Further, one pump 140 of the system may serve as a regulation pump
140.
[0034] With specific reference to FIG. 2A, the regulation pump 140
may have a control interface 200 that is communicatively coupled to
the control unit 110 of FIG. 1. The interface 200 may in turn be
configured to temporarily adjust the rpm of the pump 140 as alluded
to above, based on direction from the control unit 110. Thus, as
detailed further below with reference to FIGS. 3A, 3B and 5, over
the course of operations, the control unit 110 may direct the
interface 200 to alter the overall pumping phase of the pump 140
when desired. In this manner, a level of destructive interference
may be achieved to the overall operating system 100 of FIG. 1 to
help mitigate the pressure pulsations throughout the system
100.
[0035] With added reference to FIG. 1 and as also detailed further
below, the determination to change the phase or speed of the
regulating pump 140 may be made based on sampling of pressure
variations or other vibration-related information throughout the
system 100. For example, in the embodiment of FIG. 2A, a sensor 201
is located at the discharge pipe 230 of the regulation 140 and
other pumps 141-149. However, such information may also be acquired
from the manifold 160 or other piping more remote from the
individual pumps 140-149 (see FIG. 4). Regardless, as described
below, this vibration (or pressure) related information may be used
to determine when to begin randomly inducing phase timing changes
through the regulating pump 140 and, perhaps more notably, when to
stop inducing these timing changes based on the level of vibration
(or pressure pulsation) reduction achieved.

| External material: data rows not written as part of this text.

Lemma pop_inv ext seg d :
  commit_inv ext d -> co_ref (cd_obj d) < 2 ^ 31 - 1 -> projected_fnode d <> [] ->
  exists d' es, pop_and_dirty_projected_fnode (Some seg) d = Ok (d', es) /\ commit_inv ext d' /\
    (forall inodes, tidy inodes (cd_dir d) -> tidy inodes (cd_dir d')).
Proof.
  intros I B Hn. unfold pop_and_dirty_projected_fnode. pose proof (cv_stack _ _ I) as Hs.
  unfold versions_sorted in Hs. destruct (projected_fnode d) as [|p ps] eqn:Ep; [done|].
  set (d1 := set_fnode p d). set (d2 := set_projected ps d1). apply StronglySorted_inv in Hs as [Hs Hf].
  assert (commit_inv ext d2) as I2.
  { apply (inv_version ext d); [done..| |exact Hs]. apply Forall_inv in Hf. exact Hf. }
  assert (dirty_ok (ext + b2z (committed_version d1 <? committing_version d1)) d1) as D1
    by (destruct (cv_dirty _ _ I) as [F P]; split; [exact F|exact P]).
  destruct (mark_dirty_keeps _ seg d1 D1 B) as (d' & es & -> & [F' P'] & M & _). pose proof M as [M1 M2 M3 M4 M5 M6 M7 M8 M9 M10 M11].
  cbn [mbind res_bind]. eexists _, _. split; [done|]. split; [apply (inv_marks ext d2); [done|by split|by split]|].
  intros inodes Ty. by apply (tidy_marks inodes d1 d' M); [apply F'|].
Qed.

Lemma waiters_nonempty (w : gmap Z (list C)) v cs : <[v := cs]> w <> ∅.
Proof. intros E. pose proof (lookup_insert_eq w v cs) as L. by rewrite E, lookup_empty in L. Qed.
(* ===== verification/Fetch.v ===== *)
(** * Fetching a directory fragment from its object (CDir.cc)

    [fetch] reads the omap of the object ([_omap_fetch], with [_tmap_fetch] for the older
    form); [_omap_fetched] decodes the entries, adds the dentries and inodes the cache does not
    have, cleans those that were written before a crash, and wakes the waiters.

    The cache of inodes ([inode_map] of MDCache) is an [icache]: inodes by handle, and the
    handle of each inode number and last snapshot. *)

From stdpp Require Import base tactics numbers list gmap fin_maps sorting strings.
From Stdlib Require Import ZArith Lia Ascii.
From S2P Require Import Prelude Keys Stats CacheObject Dentries Freeze Versions Commit Tidy CommitMachine.
Open Scope Z_scope.
Open Scope list_scope.

(** The error codes the code names; the values of <errno.h>. *)
Definition ENOENT : Z := 2.
Definition ENODATA : Z := 61.
Definition ECANCELED : Z := 125.

Record icache (S : Type) := mk_icache {
  ic_map : gmap (Z * Z) Z;
  ic_objs : Z -> cinode S;
  ic_next : Z
}.
Arguments mk_icache {S}.
Arguments ic_map {S}.
Arguments ic_objs {S}.
Arguments ic_next {S}.

(** Whether the snap blob of a decoded inode opens a snap realm. *)
Class LoadOps (S : Type) := { st_snaprealm : S -> bool }.

Inductive ft_effect (C : Type) :=
| Fcd (e : cd_effect C)
| OmapRead (want_dn : cstring) (backtrace : bool)
| TmapRead (want_dn : cstring)
| VerifyBacktrace (ret3 : Z)
| ClogMissing                       (* object missing on disk *)
| ClogDup (ino : Z)                 (* loaded dup inode *)
| ExtraBytes
| OpenedUndefDirfrag
| OpenedUndefInode (h : Z)
| LinkRemoteInode (k : dentry_key_t) (h : Z)
| MarkDirtyRstat (h : Z)
| MarkStray (k : dentry_key_t) (h : Z) (orphan : bool)
| TouchDentry (k : dentry_key_t).
Arguments Fcd {C}.
Arguments OmapRead {C}.
Arguments TmapRead {C}.
Arguments VerifyBacktrace {C}.
Arguments ClogMissing {C}.
Arguments ClogDup {C}.
Arguments ExtraBytes {C}.
Arguments OpenedUndefDirfrag {C}.
Arguments OpenedUndefInode {C}.
Arguments LinkRemoteInode {C}.
Arguments MarkDirtyRstat {C}.
Arguments MarkStray {C}.
Arguments TouchDentry {C}.

Section Fetch.
Context {C S T : Type} `{CephConst} `{CDentryOps C} `{Bloom} `{StoreOps S} `{Codec S T} `{LoadOps S}.
Abbreviation cinode := (cinode S).
Abbreviation icache := (icache S).
Abbreviation cdir := (cdir C T).
Abbreviation ft_effect := (ft_effect C).

Definition fdn (e : dn_effect) : ft_effect := Fcd (Fz (PinHook e)).

(** [MDCache::get_inode(ino, last)] *)
Definition get_inode (ino last : Z) (ic : icache) : option Z := ic_map ic !! (ino, last).

Definition put_inode (h : Z) (i : cinode) (ic : icache) : icache :=
  mk_icache (ic_map ic) (upd_obj h i (ic_objs ic)) (ic_next ic).

(** [new CInode] with the given contents: a handle nobody has *)
Definition new_inode (i : cinode) (ic : icache) : icache * Z :=
  (mk_icache (ic_map ic) (upd_obj (ic_next ic) i (ic_objs ic)) (ic_next ic + 1), ic_next ic).

(** [MDCache::add_inode] on the map of inodes; the pointers to the system inodes ([root], [myin],
    [strays], [base_inodes]), which it sets as well, are not read by the load of a fragment. *)
Definition add_inode (h : Z) (ic : icache) : res icache :=
  let i := ic_objs ic h in
  let vino := (st_ino (ci_store i), ci_last i) in
  check (bool_decide (ic_map ic !! vino = None)) ;;
  Ok (mk_icache (<[vino := h]> (ic_map ic)) (ic_objs ic) (ic_next ic)).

[0036] Referring now to FIG. 3A with added reference to FIG. 1, a
chart is shown representing a simulation of random sampling of
pressure variations for the system 100 during operations that
include introducing random perturbations. That is, with the
hydraulic architecture of the system 100 known as well as initial
operating speeds of and other characteristics of the pumps 140-149,
a simulation may be run with pressure variations, for example,
detected near the manifold 160 and recorded at the control unit
110. Of course, in another embodiment, the pumps 140-149 may
actually be run for a brief period and actual data recorded to
generate the chart of FIG. 3A. Regardless, the value of the initial
information reflected by the chart of FIG. 3A lies primarily in the
establishing of a substantially minimal or lower bound 300 of
pressure variation for the operating system 100. This lower bound
information may then be used as described below to help guide
operations of the system 100 on an ongoing basis.
[0037] As indicated above, the chart of FIG. 3A reflects
peak-to-peak pressure variations. Specifically, the chart of FIG.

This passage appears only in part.